How to look after your teeth after you turn 40
Turning 40 is a milestone that many people consider to be the start of middle-age. As well as being a time for transition and reflection, it’s also time to think about your dental health. That’s because if you’d like to reach old age with all your teeth still intact, then it pays dividends to start thinking about your teeth now. So, in this post, we’ll get you off to a good start by going over the main oral health problems suffered by people over the age of 40.
Gum disease, also known as periodontal disease, can occur at any age, but it’s more likely to occur as you get older. In fact, after you turn 35, you’re more likely to lose a tooth to gum disease than to tooth decay.
The good news is that gum disease is preventable. The main thing you can do to prevent it is to brush your teeth and gums for two minutes, twice a day. Make sure to pay special attention to your gums, brushing them thoroughly. Flossing once a day can also help prevent gum disease.
Note that if have bright red gums or if your gums bleed regularly, then you may already have gum disease. Make sure to see a dental if this is the case.
Oral cancer, which includes cancers of the mouth, tongue and throat, is more frequent in people over the age of 40.
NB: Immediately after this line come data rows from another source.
(** The public and private properties every instance starts with
    (core.js 35-121). *)
Definition own_properties (node : value) : M unit :=
  scr <~ gets (fun w => screen (env w));;
  k <~ gets (fun w => constants (env w));;
  (* Environment, Shape.Vertex, Input.Mouse, Input.Keyboard, Input.Touch *)
  assign_all
    [ ("frameCount", vint 0); ("focused", VBool true);
      ("displayWidth", VNum (fst scr)); ("displayHeight", VNum (snd scr));
      ("shapeKind", VNull); ("shapeInited", VBool false);
      ("mouseX", vint 0); ("mouseY", vint 0);
      ("pmouseX", vint 0); ("pmouseY", vint 0);
      ("winMouseX", vint 0); ("winMouseY", vint 0);
      ("pwinMouseX", vint 0); ("pwinMouseY", vint 0);
      ("mouseButton", vint 0);
      ("key", VStr ""); ("keyCode", vint 0); ("keyDown", VBool false);
      ("touchX", vint 0); ("touchY", vint 0) ];;;
  (* Output.Files *)
  (a <~ alloc;; this_set "pWriters" a);;;
  this_set "curElement" VNull;;;
  modify (upd_curElement (fun _ => None));;;
  (a <~ alloc;; this_set "_elements" a);;;
  (a <~ alloc;; this_set "matrices" a);;;
  (a <~ alloc;; this_set "settings" a);;;
  modify (upd_settings (fun _ => list_to_map
    [ ("loop", VBool true); ("fill", VBool false); ("updateInterval", vint 0);
      ("rectMode", get k "CORNER"); ("imageMode", get k "CORNER");
      ("ellipseMode", get k "CENTER"); ("colorMode", get k "RGB");
      ("mousePressed", VBool false); ("angleMode", get k "RADIANS") ]));;;
  (* private properties *)
  (t <~ getTime;; this_set "_startTime" t);;;
  assign_all
    [ ("_userNode", node); ("_preloadCount", vint 0);
      ("_isGlobal", VBool false);
      ("_frameRate", vint 0); ("_lastFrameTime", vint 0);
      ("_targetFrameRate", vint 60);
      ("_textLeading", vint 15); ("_textFont", VStr "sans-serif");
      ("_textSize", vint 12); ("_textStyle", get k "NORMAL") ];;;
  (a <~ alloc;; this_set "styles" a);;;
  assign_all
    [ ("_bezierDetail", vint 20); ("_curveDetail", vint 20);
      ("_contourInited", VBool false) ];;;
  (a <~ alloc;; this_set "_contourVertices" a).

(** Mode binding (core.js 125-187).  [sketch] is [None] when the
    constructor is called without a sketch closure; otherwise it lists
    the attributes the closure attaches to the instance it is given
    ([p.setup = ...], [p.draw = ...]). *)
Definition construct (sketch : option (list (string * value))) (node : value)
  : M unit :=
  own_properties node;;;
  k <~ gets (fun w => constants (env w));;
  match sketch with
  | None =>
      this_set "_isGlobal" (VBool true);;;
      (* every method of the prototype goes to window, bound to this *)
      proto <~ gets prototype;;
      (if decide (map_Forall (fun _ v => is_Some (bind_method v)) proto) then
         modify (upd_window (fun win => omap bind_method proto ∪ win))
       else
         (* an entry that is not a library function: binding it throws
            part-way through the enumeration, or gives a function for
            which this model has no name *)
         unmodelled);;;
      (* every own property of the instance goes to window *)
      own <~ gets this;;
      modify (upd_window (fun win => own ∪ win));;;
      (* every constant goes to window *)
      modify (upd_window (fun win => k ∪ win))
  | Some attrs =>
      assign_all attrs;;;
      modify (upd_prototype (fun proto => k ∪ proto));;;
      modify (upd_listeners (fun ls => ls ++ input_listeners))
  end.

(** The whole constructor: [construct] is lines 28-187, what follows
    is lines 189-193. *)
Definition p5 (sketch : option (list (string * value))) (node : value) : M unit :=
  construct sketch node;;;
  isready <~ gets (fun w => ready (env w));;
  if isready then _start
  else modify (upd_onload (fun _ => true)).

(** ** The host's event loop *)

(** The body of an input listener: [this.<handler>(e)]. *)
Definition forward (handler : string) : M unit :=
  f <~ this_get handler;;
  match f with
  | VFun (FUser body) => run_script body
  | VFun _ => unmodelled
  | _ => throw TypeError
  end.

(** Deliver an event of type [ty] to the registered listeners, in the
    order of registration.  A listener that throws does not keep the
    later ones from running; the first exception is reported. *)
Fixpoint deliver (ty : string) (ls : list (string * string)) : M unit :=
  match ls with
  | [] => ret tt
  | (t, handler) :: ls' =>
      if String.eqb t ty then
        fun w =>
          match forward handler w with
          | Ok _ w' => deliver ty ls' w'
          | Throw e w' =>
              match deliver ty ls' w' with
              | Ok _ w'' => Throw e w''
              | r => r
              end
          | Unmodelled => Unmodelled
          end
      else deliver ty ls'
  end.

Inductive event : Type :=
  | EvLoad                 (* the document has finished loading *)
  | EvInterval (h : nat)   (* interval timer h fires *)
  | EvTimeout (h : nat)    (* timeout h expires *)
  | EvFrame (h : nat)      (* animation frame callback h is due *)
  | EvResolve (id : nat)   (* asynchronous request id resolves *)
  | EvInput (ty : string). (* an input event of type ty *)

(** One turn of the event loop: the host invokes the callback that the
    event stands for, at clock reading [now].  An event for which
    nothing is registered does nothing. *)
Definition dispatch (now : Z) (e : event) : M unit :=
  modify (upd_clock (fun _ => now));;;
  match e with
  | EvLoad =>
      l <~ gets onload;;
      when l (modify (upd_onload (fun _ => false));;; _start)
  | EvInterval h =>
      t <~ gets (fun w => intervals w !! h);;
      when (bool_decide (is_Some t)) tick
  | EvTimeout h =>
      t <~ gets (fun w => timeouts w !! h);;
      when (bool_decide (is_Some t))
        (modify (upd_timeouts (delete h));;; requestDraw)
  | EvFrame h =>
      fs <~ gets frames;;
      when (bool_decide (h ∈ fs))
        (modify (upd_frames (filter (fun x => x ≠ h)));;; _draw)
  | EvResolve id =>
      r <~ gets (fun w => requests w !! id);;
      match r with
      | Some cb =>
          modify (upd_requests (delete id));;;
          match cb with
          | CbPreload context =>
              modify (log (OCompletion id));;; preload_done context
          | CbNone => ret tt
          end
      | None => ret tt
      end
  | EvInput ty =>
      ls <~ gets listeners;;
      deliver ty ls
  end.

(** A run of the event loop.  An exception that escapes a callback goes
    to the host's default handler and the loop goes on. *)
Fixpoint run (evs : list (Z * event)) (w : world) : option world :=
  match evs with
  | [] => Some w
  | (now, e) :: evs' =>
      match world_of (dispatch now e w) with
      | Some w' => run evs' w'
      | None => None
      end
  end.

(** The page before any sketch is constructed. *)
Definition page (win proto : obj) (e : environment) (now : Z) : world :=
  World ∅ win proto ∅ None e now false [] ∅ ∅ [] ∅ 0 [].

(** The prototype as far as the sources and their callees define it. *)
Definition library : obj :=
  list_to_map (map (fun n => (n, VFun (FProto n)))
    [ "_start"; "_preload"; "_setup"; "_draw"; "_runFrames";
      "_applyDefaults"; "_setProperty"; "createCanvas";
      "loadJSON"; "loadStrings"; "loadXML"; "loadImage";
      "arc"; "ellipse"; "line"; "point"; "quad"; "rect"; "triangle" ]).

End Core.
Import Core.

(* ===================================================================== *)
(** * 2d_primitives.js *)
(* ===================================================================== *)

Module Shape.

(** What a primitive hands back: [return this;] or a bare [return;]. *)
Inductive returned : Type := RThis | RUndefined.

(** The object [{x, y, w, h}] computed by the canvas module. *)
Record vals : Type := Vals { vx : number; vy : number; vw : number; vh : number }.

Definition two : number := of_Z 2.
Definition kappa : number := Finite (5522848 # 10000000).

Definition beginPath : M unit := on_context (ctx_call CBeginPath).
Definition closePath : M unit := on_context (ctx_call CClosePath).
Definition stroke : M unit := on_context (ctx_call CStroke).
Definition fill : M unit := on_context (ctx_call CFill).
Definition moveTo (x y : number) : M unit := on_context (ctx_call (CMoveTo x y)).
Definition lineTo (x y : number) : M unit := on_context (ctx_call (CLineTo x y)).
Definition bezierCurveTo (a b c d e f : number) : M unit :=
  on_context (ctx_call (CBezierCurveTo a b c d e f)).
Oral cancer is usually first spotted by a dentist at a routine dental check-up, so make sure you keep going to the dentist regularly. Also, do watch your alcohol and tobacco use, as they both increase your risk of getting oral cancer.
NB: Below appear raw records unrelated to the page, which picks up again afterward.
Lemma fetchProvidersFromAPI_unchanged w apiData :
  directoryData (nextDirectoryReply w) = inr apiData ->
  fst (needsGeocodingUpdate apiData w) = false ->
  snd (fetchProvidersFromAPI w)
  = snd (cleanExpiredCache
           (snd (mergeWithCachedCoordinates apiData
                   (set_directory_calls (S (directory_calls w)) w)))).
Proof.
  intros Hreply Hneeds.
  unfold fetchProvidersFromAPI, bind at 1, fetchDirectory.
  unfold nextDirectoryReply in Hreply. rewrite Hreply.
  set (w1 := set_directory_calls (S (directory_calls w)) w).
  unfold bind at 1. rewrite needsGeocodingUpdate_unfold.
  rewrite needsGeocodingUpdate_unfold in Hneeds. cbn [fst] in Hneeds.
  assert (Hs : snapshot w1 = snapshot w) by (by apply snapshot_storage).
  rewrite Hs.
  change (geocoding_metadata (storage w1)) with (geocoding_metadata (storage w)).
  rewrite Hneeds. unfold bind at 1.
  destruct (mergeWithCachedCoordinates apiData w1) as [merged w2]. cbn [snd].
  unfold bind. by destruct (cleanExpiredCache w2).
Qed.

(** X8: when [needsGeocodingUpdate] answers false for the fetched
    directory, [fetchProvidersFromAPI] returns the merged list, sends no
    geocoding request, pauses nowhere, and leaves the snapshot and its
    metadata as they were. *)
Theorem X8_unchanged_directory_costs_no_lookup w apiData :
  directoryData (nextDirectoryReply w) = inr apiData ->
  fst (needsGeocodingUpdate apiData w) = false ->
  let r := fetchProvidersFromAPI w in
  map api (data (fst r)) = apiData
  /\ nominatim_log (snd r) = nominatim_log w
  /\ delays (snd r) = delays w
  /\ snapshot (snd r) = snapshot w
  /\ geocoding_metadata (storage (snd r)) = geocoding_metadata (storage w).
Proof.
  intros Hreply Hneeds. cbv zeta.
  set (w1 := set_directory_calls (S (directory_calls w)) w).
  split.
  - rewrite (fetchProvidersFromAPI_ok w apiData Hreply). cbn [data].
    unfold processed. cbv zeta.
    assert (Hn1 : fst (needsGeocodingUpdate apiData w1) = false).
    { rewrite needsGeocodingUpdate_unfold in *. cbn [fst] in *.
      assert (Hs : snapshot w1 = snapshot w) by (by apply snapshot_storage).
      by rewrite Hs. }
    fold w1. rewrite Hn1. apply merge_api.
  - rewrite (fetchProvidersFromAPI_unchanged w apiData Hreply Hneeds). fold w1.
    rewrite merge_world, cleanExpiredCache_unfold. cbv zeta.
    set (w2 := set_ticks (ticks w1 + length apiData) w1).
    destruct (afterInitialize_frame w2) as (_ & _ & Hl & _ & Hs & Hd & _).
    assert (Hsnap : snapshot (afterInitialize w2) = snapshot w)
      by (by apply snapshot_storage).
    destruct (0 <? _)%nat; cbn [snd].
    + repeat split; try done.
      * apply snapshot_key. cbn. by rewrite Hs.
      * cbn. by rewrite Hs.
    + repeat split; try done.
      * apply snapshot_key. cbn. by rewrite Hs.
      * cbn. by rewrite Hs.
Qed.

(** ** Beyond the claims: the directory cache *)

Lemma saveToCache_spec providers w :
  saveToCache providers w =
  (tt,
   snd (saveProvidersWithCoordinates providers
          (set_storage (put_last_sync (Some (clock (env w) (S (ticks w)))))
             (set_ticks (S (S (ticks w)))
                (set_storage
                   (put_providers_cache
                      (Some {| cd_providers := providers;
                               cached_at := clock (env w) (ticks w);
                               cd_version := "1.0" |})) w))))).
Proof. reflexivity. Qed.

(** X9: what [saveToCache] stores is what [loadFromCache] and
    [loadProvidersWithCoordinates] read back, for every list, the empty
    one included; the metadata count the records and those with a
    coordinate; the date of the last synchronisation is the second of the
    four readings of the clock, and the cache is not expired as long as
    the clock has not advanced by more than twenty-four hours since. *)
Theorem X9_saveToCache_round_trip providers w :
  let w' := snd (saveToCache providers w) in
  fst (loadFromCache w') = providers
  /\ snapshot w' = providers
  /\ (exists m, geocoding_metadata (storage w') = Some m
                /\ total_providers m = length providers
                /\ geocoded_providers m = length (List.filter hasCoordinates providers))
  /\ providers_last_sync (storage w') = Some (clock (env w) (S (ticks w)))
  /\ ticks w' = (ticks w + 4)%nat
  /\ (currentTime w' - clock (env w) (S (ticks w)) <= 24 * (1000 * 60 * 60) ->
      fst (isCacheExpired 24 w') = false).
Proof.
  cbv zeta. rewrite saveToCache_spec. cbn [snd].
  set (w1 := set_storage (put_last_sync _) _).
  destruct (snapshot_after_save providers w1) as [Hs Hm].
  assert (Hlast : providers_last_sync
                    (storage (snd (saveProvidersWithCoordinates providers w1)))
                  = Some (clock (env w) (S (ticks w))))
    by (by rewrite saveProvidersWithCoordinates_spec).
  split; [|split; [exact Hs|split; [|split; [exact Hlast|split]]]].
  - rewrite loadFromCache_spec. cbn [fst]. rewrite Hs.
    destruct providers; [|done].
    by rewrite saveProvidersWithCoordinates_spec.
  - eexists. split; [exact Hm|]. done.
  - rewrite saveProvidersWithCoordinates_spec. cbn. lia.
  - intros Hage. rewrite isCacheExpired_spec, Hlast. cbn [fst].
    by apply Z.ltb_ge.
Qed.

Lemma syncProviders_cached w lastSync :
  providers_last_sync (storage w) = Some lastSync ->
  currentTime w - lastSync <= 24 * (1000 * 60 * 60) ->
  snapshot w <> [] ->
  syncProviders false w =
  ({| success := true; data := snapshot w;
      message := Some MsgFromCache; error := None |},
   set_ticks (S (ticks w)) w).
Proof.
  intros Hlast Hage Hsnap.
  rewrite syncProviders_unfold. cbv zeta.
  rewrite isCacheExpired_spec, Hlast. cbn [fst snd negb andb].
  apply Z.ltb_ge in Hage. rewrite Hage. cbn [negb andb].
  destruct (snapshot w); [done|]. reflexivity.
Qed.

(** A synchronisation that requested the directory and answers with the
    fetched list, or with the snapshot because the request failed, has
    saved what it answers. *)
Lemma syncProviders_saved forceRefresh w :
  let first := syncProviders forceRefresh w in
  directory_calls (snd first) = S (directory_calls w) ->
  success (fst first) = true ->
  data (fst first) <> [] ->
  message (fst first) <> Some MsgCacheFallback ->
  exists w0,
    env w0 = env w
    /\ snd first = snd (saveToCache (data (fst first)) w0).
Proof.
  cbv zeta. rewrite syncProviders_unfold. cbv zeta.
  assert (Hd : directory_calls (snd (isCacheExpired 24 w)) = directory_calls w)
    by (by apply frames_isCacheExpired).
  assert (He : env (snd (isCacheExpired 24 w)) = env w)
    by (by apply frames_isCacheExpired).
  destruct (negb forceRefresh && _ && _).
  - cbn [fst snd]. rewrite Hd. lia.
  - set (r := fetchProvidersFromAPI (snd (isCacheExpired 24 w))).
    destruct (success (fst r) && (0 <? length (data (fst r)))%nat) eqn:Hok.
    + cbn [fst snd]. intros _ _ _ _. exists (snd r). split; [|done].
      unfold r. by rewrite (fetchProvidersFromAPI_frame env).
    + destruct (fst (loadFromCache (snd r))) eqn:Hl; cbn [fst snd].
      * intros _ Hs Hdata _. exfalso.
        rewrite Hs in Hok. cbn [andb] in Hok.
        apply Nat.ltb_ge in Hok. destruct (data (fst r)); [done|simpl in Hok; lia].
      * intros _ _ _ Hm. done.
Qed.

Lemma saveToCache_stored providers w :
  snapshot (snd (saveToCache providers w)) = providers
  /\ providers_last_sync (storage (snd (saveToCache providers w)))
     = Some (clock (env w) (S (ticks w))).
Proof.
  rewrite saveToCache_spec. cbn [snd].
  set (w1 := set_storage (put_last_sync _) _).
  destruct (snapshot_after_save providers w1) as [Hs _].
  split; [exact Hs|]. by rewrite saveProvidersWithCoordinates_spec.
Qed.

Lemma saved_then_cached providers w :
  providers <> [] ->
  let w1 := snd (saveToCache providers w) in
  currentTime w1 - clock (env w) (S (ticks w)) <= 24 * (1000 * 60 * 60) ->
  syncProviders false w1 =
  ({| success := true; data := providers;
      message := Some MsgFromCache; error := None |},
   set_ticks (S (ticks w1)) w1).
Proof.
  intros Hne w1 Hage.
  destruct (saveToCache_stored providers w) as [Hs Hl]. fold w1 in Hs, Hl.
  rewrite (syncProviders_cached w1 _ Hl Hage); rewrite Hs; done.
Qed.

(** X10: after a synchronisation that requested the directory and
    answered with the fetched list (or with the snapshot because the
    request failed), the snapshot is the list answered and the date of
    the last synchronisation is set; as long as that date is at most
    twenty-four hours old, the next unforced synchronisation answers the
    same list and does nothing but read the clock. *)
Theorem X10_second_sync_is_served_from_cache forceRefresh w :
  let first := syncProviders forceRefresh w in
  let w1 := snd first in
  directory_calls w1 = S (directory_calls w) ->
  success (fst first) = true ->
  data (fst first) <> [] ->
  message (fst first) <> Some MsgCacheFallback ->
  snapshot w1 = data (fst first)
  /\ exists stamp,
       providers_last_sync (storage w1) = Some stamp
       /\ (currentTime w1 - stamp <= 24 * (1000 * 60 * 60) ->
           syncProviders false w1 =
           ({| success := true; data := data (fst first);
               message := Some MsgFromCache; error := None |},
            set_ticks (S (ticks w1)) w1)).
Proof.
  cbv zeta. intros Hreq Hs Hdata Hm.
  destruct (syncProviders_saved forceRefresh w Hreq Hs Hdata Hm) as (w0 & He & Hw1).
  rewrite Hw1.
  destruct (saveToCache_stored (data (fst (syncProviders forceRefresh w))) w0)
    as [Hsnap Hlast].
  split; [exact Hsnap|]. eexists. split; [exact Hlast|].
  intros Hage. by apply saved_then_cached.
Qed.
Breakdown of dental fillings
Did you know that fillings don’t last forever? It’s true: over time, they break down and no longer work as well as they should. In fact, fillings are only expected to last around 10 years, although some can last longer. Your dentist will look up for worn out filings during your regular check-ups.
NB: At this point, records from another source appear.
Record Opts := mkOpts {
  o_path : Value;
  o_method : Value;
  o_body : Value;
  o_headers : option (list (string * HeaderVal));
  o_idempotent : option bool;
  o_upgrade : Value;
  o_requestTimeout : Value
}.

Inductive Body :=
| BodyBuffer (len : nat)
| BodyStream (endedLength : option nat).

(** What the handler does when [onConnect] hands it the abort callback. *)
Inductive ConnectAnswer :=
| Proceed
| AbortNow (err : option Err)
| ThrowNow (err : Err).

Record Handler := mkHandler {
  h_id : nat;
  h_onConnect : ConnectAnswer
}.

Inductive Event :=
| OnConnect
| OnHeaders (statusCode : Z)
| OnData
| OnUpgrade (statusCode : Z)
| OnComplete
| OnError (err : Err).

Record Request := mkRequest {
  kHandler : Handler;
  method : string;
  body : option Body;
  host : option string;
  servername : option string;
  aborted : bool;
  upgrade : bool;
  path : string;
  idempotent : bool;
  contentLength : option Z;
  headers : string;
  kRequestTimeout : option Z;
  kTimeout : bool;               (* a request timer is armed *)
  kResume : bool                 (* a resume callback is stored *)
}.

Definition set_aborted (r : Request) (b : bool) : Request :=
  mkRequest (kHandler r) (method r) (body r) (host r) (servername r) b (upgrade r)
    (path r) (idempotent r) (contentLength r) (headers r) (kRequestTimeout r)
    (kTimeout r) (kResume r).
Definition set_body (r : Request) (b : option Body) : Request :=
  mkRequest (kHandler r) (method r) b (host r) (servername r) (aborted r) (upgrade r)
    (path r) (idempotent r) (contentLength r) (headers r) (kRequestTimeout r)
    (kTimeout r) (kResume r).
Definition set_kTimeout (r : Request) (b : bool) : Request :=
  mkRequest (kHandler r) (method r) (body r) (host r) (servername r) (aborted r)
    (upgrade r) (path r) (idempotent r) (contentLength r) (headers r)
    (kRequestTimeout r) b (kResume r).
Definition set_kResume (r : Request) (b : bool) : Request :=
  mkRequest (kHandler r) (method r) (body r) (host r) (servername r) (aborted r)
    (upgrade r) (path r) (idempotent r) (contentLength r) (headers r)
    (kRequestTimeout r) (kTimeout r) b.

(** *** The constructor *)

Definition lookup_header (k : string) (hs : list (string * HeaderVal)) : option string :=
  match List.find (fun kv => String.eqb (fst kv) k) hs with
  | Some (_, HVScalar text _) => if Js.truthy_string text then Some text else None
  | _ => None
  end.

Record HeaderScan := mkScan { sc_contentLength : option Z; sc_headers : string }.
Changes in female hormone levels during menopause can lead to several unwanted oral symptoms, including gum inflammation, mouth pain, dry mouth and increased susceptibility to plaque. That’s why brushing and flossing are more important than ever during menopause to prevent tooth decay and fight gum disease.
As we get older, our mouths produce less saliva. This is bad for our teeth because it increases our risk of dental decay. If you suffer from dry mouth, then one solution is to keep your mouth moist by drinking plenty of water throughout the day. Seeing a doctor can also help to rule out underlying causes.
Aging means that our tooth enamel gradually wears away. One sign that your enamel is wearing away is tooth sensitivity. Your teeth might feel more painful when you brush them for example, or when you eat hot and cold foods. Sensitive teeth aren’t only a sign of aging, however. It can happen for several reasons, such as tooth decay, worn out fillings, and gum disease. Tell your dentist if you’re suffering from sensitive teeth because you will want to rule out the possible causes.